O noroeste de Minas, onde se desenrola a história de Riobaldo e Diadorim (veja mapa nesta página), é a área de maior ocorrência de veredas no cerrado brasileiro. A professora Dirce informa que "o Brasil não tem catalogadas e mapeadas todas as veredas que possui". Mas diz também que 100% das veredas em meio a florestas de eucaliptos estão "parcialmente degradadas", em função do assoreamento causado pelas plantações. Calcula-se que cada eucalipto consuma sete litros de água por dia e, portanto, quando está próximo de uma vereda, suga-os do lençol freático, secando o leito e muitas vezes matando buritis, apesar de suas raízes profundas. Como esse tipo de eucalipto permite corte de seis em seis anos, seu crescimento é rápido e reduz a vazão de água na vereda.

Ao refazer quase integralmente o trajeto da famosa viagem de 1952 em que Rosa acompanhou durante 12 dias uma boiada na comitiva do vaqueiro Manuelzão (morto em 1997) - desde o local conhecido como Barra do rio De-janeiro, ao norte de Três Marias, até Araçaí, subdistrito de sua cidade natal, Cordisburgo -, confirmaram-se os relatos de que muitas veredas cercadas por eucaliptos estão secando. O guia, José Oswaldo dos Santos, que todos conhecem por Brasinha, um comerciante cordisburguense de 52 anos, lembra uma frase de Manuelzão: "Eucalipto nem cobra gosta nem marimbondo."

Na Vereda São José, que Rosa considerou a mais bonita entre todas as que visitou em 1952, hoje a cabeceira está assoreada; as folhas estão secas e a água só começa a minar mais adiante. A outra extremidade, por sua vez, foi represada, para irrigar milharal perto, e com isso muitos buritis morreram afogados. Em outra vereda, sem nome, o leito inteiro virou areia e as árvores já caíram quase todas. É comum ver a floresta plantada a cerca de 30 ou 40 metros de distância, quando a legislação estadual exige pelo menos 80. Especialistas, como a professora Dirce, dizem que nem mesmo a faixa de proteção prevista em lei é suficiente para não causar estragos. "Faltam estudos experimentais."

Recuperar as veredas não é difícil, do ponto de vista ambiental. Mas Dirce lembra que não basta afastar os eucaliptais, pois as veredas fazem parte de um ecossistema amplo, o cerrado, que está "fragmentado" e correndo risco em muitas partes do território brasileiro: "É preciso criar corredores ecológicos em meio aos eucaliptais, com recuperação das faixas de cerrado no entorno das veredas, e interligá-las aos fragmentos de cerrado ainda existentes." Os 10% de cerrado nativo que as empresas normalmente preservam, segundo ela, são insuficientes para preservação da fauna e da flora da região.

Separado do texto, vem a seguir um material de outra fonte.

Lemma aggregator_to_diff_ok r (b : bool) :
  agg_row_ok r → aggregator_to_diff group_hash a r b = Ok (agg_diff (record_from (r, b))).
Proof.
  intros [Hg Ho]. unfold aggregator_to_diff. rewrite row_cols_at by done. simpl.
  destruct (lookup_lt_is_Some_2 r _ Ho) as [v Hv]. unfold agg_diff. destruct b; simpl; by rewrite Hv.
Qed.
Lemma agg_diffs_ok recs :
  Forall (λ rc, agg_row_ok (rec rc)) recs →
  result_mapM (λ rc, aggregator_to_diff group_hash a (rec rc) (is_positive rc)) recs = Ok (agg_diff <$> recs).
Proof.
  intros Hr. apply result_mapM_ok. eapply Forall_impl; [exact Hr|]. intros rc Hrc. cbv beta.
  rewrite aggregator_to_diff_ok by done. by destruct rc.
Qed.

Lemma count_run recs rows rows' m :
  Forall (λ rc, agg_row_ok (rec rc)) recs → batch_ok rows recs rows' →
  Z.of_nat (length rows + length recs) < 2 ^ 63 →
  result_foldl (aggregator_step a) (dfv_int (non_null_count rows), m) (agg_diff <$> recs) =
  Ok (dfv_int (non_null_count rows'), m).
Proof using Hop.
  revert rows. induction recs as [|rc recs IH]; intros rows Hr Hb Hsz.
  - apply batch_ok_nil in Hb. csimpl. by rewrite (non_null_count_perm _ _ Hb).
  - apply Forall_cons in Hr as [[_ Ho] Hr]. apply batch_ok_cons in Hb.
    pose proof (non_null_count_bound rows). cbn [length] in Hsz.
    assert (∀ n n', n' = n + (if decide (rec rc !! ag_over a ≠ Some dfv_none) then sgn rc else 0) → is_i64 n' →
      aggregator_step a (dfv_int n, m) (agg_diff rc) = Ok (dfv_int n', m)) as Hstep.
    { intros n n' -> Hn'. destruct (lookup_lt_is_Some_2 (rec rc) _ Ho) as [v Hv]. revert Hn'.
      unfold aggregator_step, agg_diff, apply_count. rewrite Hop, Hv. cbn [nd_value nd_positive default fst snd].
      case_bool_decide as Hn; [simpl in Hn; subst v; rewrite decide_False by (intros Hc; by apply Hc); by rewrite Z.add_0_r|].
      simpl in Hn. rewrite decide_True by congruence. destruct rc; unfold sgn; simpl; intros Hn'.
      - by rewrite dfv_add_int.
      - by rewrite dfv_sub_int. }
    change (agg_diff <$> rc :: recs) with (agg_diff rc :: (agg_diff <$> recs)). cbn [result_foldl].
    destruct rc as [r|r]; simpl in Hb, Hstep.
    + rewrite (Hstep _ (non_null_count (r :: rows))).
      * apply IH; [done|done|cbn [length]; lia].
      * rewrite non_null_count_cons. unfold sgn. simpl. lia.
      * pose proof (non_null_count_bound (r :: rows)). cbn [length] in *. unfold is_i64. lia.
    + destruct Hb as (rows1 & Hp & Hb). pose proof (Permutation_length Hp) as Hl. cbn [length] in Hl.
      rewrite (Hstep _ (non_null_count rows1)).
      * apply IH; [done|done|lia].
      * rewrite (non_null_count_perm _ _ Hp), non_null_count_cons. unfold sgn. simpl. case_decide; lia.
      * pose proof (non_null_count_bound rows1). unfold is_i64. lia.
Qed.

(** COUNT: the aggregate of a group is the number of its non-NULL values. *)
#[export] Instance count_laws : GroupedLaws (aggregator_op group_hash a).
Proof using Hop Hty.
  refine {| gl_row_ok := agg_row_ok; gl_agg v rows := v = dfv_int (non_null_count rows);
            gl_inv _ _ _ := True |}.
  - by intros r [? _].
  - intros v rows rows' Hp ->. by rewrite (non_null_count_perm _ _ Hp).
  - done.
  - intros m G C g recs rows' _ _ _ Hr _ _ Hb Hsz Hc. eexists _, _, m.
    split; [by apply agg_diffs_ok|]. simpl. unfold aggregator_apply.
    assert (default (new_data a) (C g) = dfv_int (non_null_count (G g))) as ->.
    { destruct (C g); simpl; [by destruct Hc|]. rewrite Hc. unfold new_data. by rewrite Hty. }
    rewrite (count_run recs (G g) rows') by done. simpl. done.
Defined.
End count.

(** ** MIN and MAX *)
Section extremum_props.
Context `{DfArith V} (e : ExtremumOperator).
Implicit Types (r g : list V) (rc : Record V) (rs recs : list (Record V)) (rows : list (list V)).
Implicit Types (x y n v : V) (l : list V).

(** The order in which the extremum is the greatest value. *)
Definition ext_cmp (op : Extremum) x y : comparison :=
  match op with ExtMax => cmp x y | ExtMin => cmp y x end.

Definition cnt x l : nat := length (filter (λ y, y = x) l).
Lemma cnt_cons x y l : cnt x (y :: l) = (if decide (y = x) then 1 else 0) + cnt x l.
Proof. unfold cnt. rewrite filter_cons. by case_decide. Qed.
Lemma cnt_perm x l1 l2 : l1 ≡ₚ l2 → cnt x l1 = cnt x l2.
Proof. intros Hp. unfold cnt. by rewrite Hp. Qed.
Lemma cnt_pos x l : 0 < cnt x l ↔ x ∈ l.
Proof.
  induction l as [|y l IH]; [unfold cnt; simpl; split; [lia|by intros ?%elem_of_nil]|].
  rewrite cnt_cons, elem_of_cons, <-IH. case_decide; subst; split; intros; try lia; auto.
  destruct H1 as [->|]; [done|lia].
Qed.

Lemma swap_remove_perm l v : v ∈ l → l ≡ₚ v :: swap_remove l v.
Proof.
  induction l as [|x l IH]; [by intros ?%elem_of_nil|]. simpl. intros [->|Hin]%elem_of_cons.
  - rewrite decide_True by done. destruct (last l) as [y|] eqn:El.
    + apply last_Some in El as [l' ->]. rewrite removelast_last. by rewrite (comm (++)).
    + apply last_None in El as ->. done.
  - case_decide as Hx; [subst x|rewrite (IH Hin) at 1; apply Permutation_swap].
    destruct (last l) as [y|] eqn:El.
    + apply last_Some in El as [l' ->]. rewrite removelast_last. by rewrite (comm (++)).
    + apply last_None in El as ->. done.
Qed.
Lemma swap_remove_absent l v : v ∉ l → swap_remove l v = l.
Proof.
  induction l as [|x l IH]; [done|]. intros [Hne Hni]%not_elem_of_cons. simpl.
  rewrite decide_False by done. by rewrite IH.
Qed.
(* ===== verification/OpTopK.v ===== *)
(** * OpTopK: the top-k operator

    Models [readyset-dataflow/src/ops/topk.rs] and the row order of
    [ops/utils.rs].  For every group the operator keeps in its own state the [k]
    rows that are greatest in its order.  A batch is sorted by group and processed
    record by record against the group's current rows; rows that fall short of [k]
    are filled up from the parent.

    The current rows of a group sit in a [BinaryHeap]; rows that compare as equal
    come out of it in an unspecified order, for which the model takes the order of
    insertion.  [mem::take] leaves the heap empty after every group. *)
From S2P Require Import Prelude Result Records Keys Processing Batches.

Inductive OrderType := OrderAscending | OrderDescending.
Abbreviation Order := (list (nat * OrderType)).

Section topk.
Context `{DfVal V}.
Implicit Types (r : list V) (rc : Record V) (rs : list (Record V)).

(** [Order::cmp]; a column outside a row panics, see [order_check]. *)
Fixpoint order_cmp (o : Order) (a b : list V) : comparison :=
  match o with
  | [] => Eq
  | (c, ty) :: o' =>
      let x := default dfv_none (a !! c) in
      let y := default dfv_none (b !! c) in
      then_cmp (match ty with OrderAscending => cmp x y | OrderDescending => cmp y x end) (order_cmp o' a b)
  end.
Definition order_fits (o : Order) r : bool := forallb (λ ct : nat * OrderType, ct.1 <? length r) o.
(** Comparing or sorting several rows panics if a column is missing. *)
Definition order_check (o : Order) (rows : list (list V)) : result unit :=
  if (length rows <=? 1) || forallb (order_fits o) rows then Ok tt else Panic.

Record TopK := {
  tk_src : nat;
  tk_us : nat;
  tk_group_by : list nat;
  tk_order : Order;
  tk_k : nat;
}.

(** [CurrentRecord]. *)
Record CurrentRecord := { cr_row : list V; cr_is_new : bool }.

Definition project_group (t : TopK) r : result (list V) :=
  match row_cols (tk_group_by t) r with Ok g => Ok g | _ => Err InvalidRecordLength end.

(** [peek]: a least row in the order (the heap's order is reversed). *)
Definition heap_peek (o : Order) (l : list CurrentRecord) : option CurrentRecord :=
  match l with
  | [] => None
  | x :: l' => Some (foldl (λ m y, if is_gt (order_cmp o (cr_row m) (cr_row y)) then y else m) x l')
  end.
(** [into_sorted_vec] and [reverse]: ascending in the order. *)
Definition heap_sorted (o : Order) (l : list CurrentRecord) : list CurrentRecord :=
  sort_by (λ a b, order_cmp o (cr_row a) (cr_row b)) l.

(** The loop that keeps old rows in place of new ones of the same order value. *)
Definition swap_at (l : list CurrentRecord) (i j : nat) : list CurrentRecord :=
  match l !! i, l !! j with
  | Some a, Some b => <[i := b]> (<[j := a]> l)
  | _, _ => l
  end.
Definition swap_old (o : Order) (start : nat) (l : list CurrentRecord) (i : nat) : list CurrentRecord :=
  match l !! i with
  | Some c =>
      if cr_is_new c then
        match list_find (λ x, cr_is_new x = false ∧ order_cmp o (cr_row x) (cr_row c) = Eq) (take start l) with
        | Some (ri, _) => swap_at l i ri
        | None => l
        end
      else l
  | None => l
  end.

(** The rows to add from the parent when a full group has shrunk. *)
Definition backfill (t : TopK) (current : list CurrentRecord) (rows : list (list V)) (diff : nat) :
    list CurrentRecord :=
  (λ row, {| cr_row := row; cr_is_new := true |}) <$>
    take diff (drop (length current) (sort_by (λ a b, order_cmp (tk_order t) b a) rows)).

Context (own_lookup : list V → result (option (list (list V)))).
Context (parent_lookup : list V → result (option (list (list V)))).

(** [post_group]. *)
Definition post_group (t : TopK) (current : list CurrentRecord) (key : list V) (original_len : nat) :
    result (list (Record V) * option (Lookup V)) :=
  let start := length current - tk_k t in
  '(current, lookup) ←
    (if (original_len =? tk_k t) && (length current <? original_len) then
       res ← parent_lookup key;
       match res with
       | None => Err Internal
       | Some rows =>
           _ ← order_check (tk_order t) rows;
           match key with
           | [] => Panic
           | _ => Ok (current ++ backfill t current rows (original_len - length current),
                      Some {| lookup_on := tk_src t; lookup_cols := tk_group_by t; lookup_key := KEqual key |})
           end
       end
     else Ok (current, None));
  _ ← order_check (tk_order t) (cr_row <$> current);
  let sorted := heap_sorted (tk_order t) current in
  let current := foldl (swap_old (tk_order t) start) sorted (seq start (length sorted - start)) in
  Ok ((Positive ∘ cr_row <$> filter (λ c, cr_is_new c = true) (drop start current)) ++
      (Negative ∘ cr_row <$> filter (λ c, cr_is_new c = false) (take start current)), lookup).

(** What the loop of [on_input] carries from record to record. *)
Record TopKState := {
  ts_out : list (Record V);
  ts_key : list V;
  ts_original_len : nat;
  ts_missed : bool;
  ts_current : list CurrentRecord;
  ts_misses : list (Miss V);
  ts_lookups : list (Lookup V);
}.

(** Ending a group, if one was begun. *)
Definition end_group (t : TopK) (replay : ReplayContext V) (s : TopKState) : result TopKState :=
  match ts_key s with
  | [] => Ok s
  | key =>
      '(out, lookup) ← post_group t (ts_current s) key (ts_original_len s);
      Ok {| ts_out := ts_out s ++ out; ts_key := key; ts_original_len := ts_original_len s;
            ts_missed := ts_missed s; ts_current := []; ts_misses := ts_misses s;
            ts_lookups := ts_lookups s ++
              (if rc_is_partial replay then match lookup with Some l => [l] | None => [] end else []) |}
  end.

(** Beginning the group of a record with another key. *)
Definition begin_group (t : TopK) (replay : ReplayContext V) (s : TopKState) (key : list V) : result TopKState :=
  s ← end_group t replay s;
  match ts_current s with
  | _ :: _ => Err Internal
  | [] =>
      own ← own_lookup key;
      match own with
      | Some rows =>
          lookups ← (if rc_is_partial replay then
                       match key with
                       | [] => Panic
                       | _ => Ok [{| lookup_on := tk_us t; lookup_cols := tk_group_by t; lookup_key := KEqual key |}]
                       end
                     else Ok []);
          Ok {| ts_out := ts_out s; ts_key := key; ts_original_len := length rows; ts_missed := false;
                ts_current := (λ row, {| cr_row := row; cr_is_new := false |}) <$> rows;
                ts_misses := ts_misses s; ts_lookups := ts_lookups s ++ lookups |}
      | None =>
          Ok {| ts_out := ts_out s; ts_key := key; ts_original_len := ts_original_len s; ts_missed := true;
                ts_current := []; ts_misses := ts_misses s; ts_lookups := ts_lookups s |}
      end
  end.

(** [retain] with the [found] flag: removes the first copy of a row. *)
Fixpoint remove_row (l : list CurrentRecord) r : option (CurrentRecord * list CurrentRecord) :=
  match l with
  | [] => None
  | c :: l' =>
      if decide (cr_row c = r) then Some (c, l')
      else match remove_row l' r with Some (c', l'') => Some (c', c :: l'') | None => None end
  end.

Definition set_current (s : TopKState) (current : list CurrentRecord) (out : list (Record V)) : TopKState :=
  {| ts_out := ts_out s ++ out; ts_key := ts_key s; ts_original_len := ts_original_len s;
     ts_missed := ts_missed s; ts_current := current; ts_misses := ts_misses s; ts_lookups := ts_lookups s |}.

(** One record against the current group. *)
Definition topk_apply (t : TopK) (s : TopKState) rc : result TopKState :=
  match rc with
  | Positive r =>
      skip ← (if tk_k t <=? ts_original_len s then
                match heap_peek (tk_order t) (ts_current s) with
                | Some m => _ ← order_check (tk_order t) [cr_row m; r];
                            Ok (is_gt (order_cmp (tk_order t) (cr_row m) r))
                | None => Ok false
                end
              else Ok false);
      Ok (if skip : bool then s
          else set_current s (ts_current s ++ [{| cr_row := r; cr_is_new := true |}]) [])
  | Negative r =>
      Ok match remove_row (ts_current s) r with
         | Some (c, current) => set_current s current (if cr_is_new c then [] else [Negative r])
         | None => s
         end
  end.

Definition topk_record (t : TopK) (replay : ReplayContext V) (s : TopKState) rc : result TopKState :=
  key ← project_group t (rec rc);
  s ← (if decide (ts_key s = key) then Ok s else begin_group t replay s key);
  if ts_missed s then
    m ← build_miss (tk_us t) (tk_group_by t) (MlkRecordColumns (tk_group_by t)) replay None (rec rc);
    Ok {| ts_out := ts_out s; ts_key := ts_key s; ts_original_len := ts_original_len s;
          ts_missed := ts_missed s; ts_current := ts_current s; ts_misses := ts_misses s ++ [m];
          ts_lookups := ts_lookups s |}
  else topk_apply t s rc.

Definition topk_state_init : TopKState :=
  {| ts_out := []; ts_key := []; ts_original_len := 0; ts_missed := false; ts_current := [];
     ts_misses := []; ts_lookups := [] |}.

(** The sort key: the projected group, or an empty one if that fails. *)
Definition topk_sort_key (t : TopK) rc : list V :=
  match project_group t (rec rc) with Ok k => k | _ => [] end.

Definition topk_on_input (t : TopK) (replay : ReplayContext V) rs : result (ProcessingResult V) :=
  match rs with
  | [] => Ok pr_empty
  | _ =>
      let sorted := sort_by (λ a b, cmp (topk_sort_key t a) (topk_sort_key t b)) rs in
      s ← result_foldl (topk_record t replay) topk_state_init sorted;
      s ← end_group t replay s;
      Ok {| pr_results := ts_out s; pr_lookups := ts_lookups s; pr_misses := ts_misses s |}
  end.
End topk.
Arguments CurrentRecord : clear implicits.
Arguments TopKState : clear implicits.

A geografia era muito importante para Rosa. Em Grande Sertão: Veredas, há diversas referências a lugares dos "Gerais", como dizem os sertanejos de Minas, e a nomes de pássaros, árvores, etc. Pesquisadores como Willi Bolle e Dieter Heidemann tentam cartografar o romance em relação ao mapa real. Mas Rosa também mudava e inventava nomes e posições. Um desses que só existem em sua imaginação é o Liso do Sussuarão, espécie de inferno que os jagunços são obrigados a cruzar na história. Outro é A Vereda Morta, onde Riobaldo faz o pacto com o diabo. O que Rosa, que profetizou na história Buriti que os vaqueiros um dia sulcariam terra para eucalipto, não gostaria de saber é que hoje Vereda Morta é nome que pode batizar muitos lugares reais.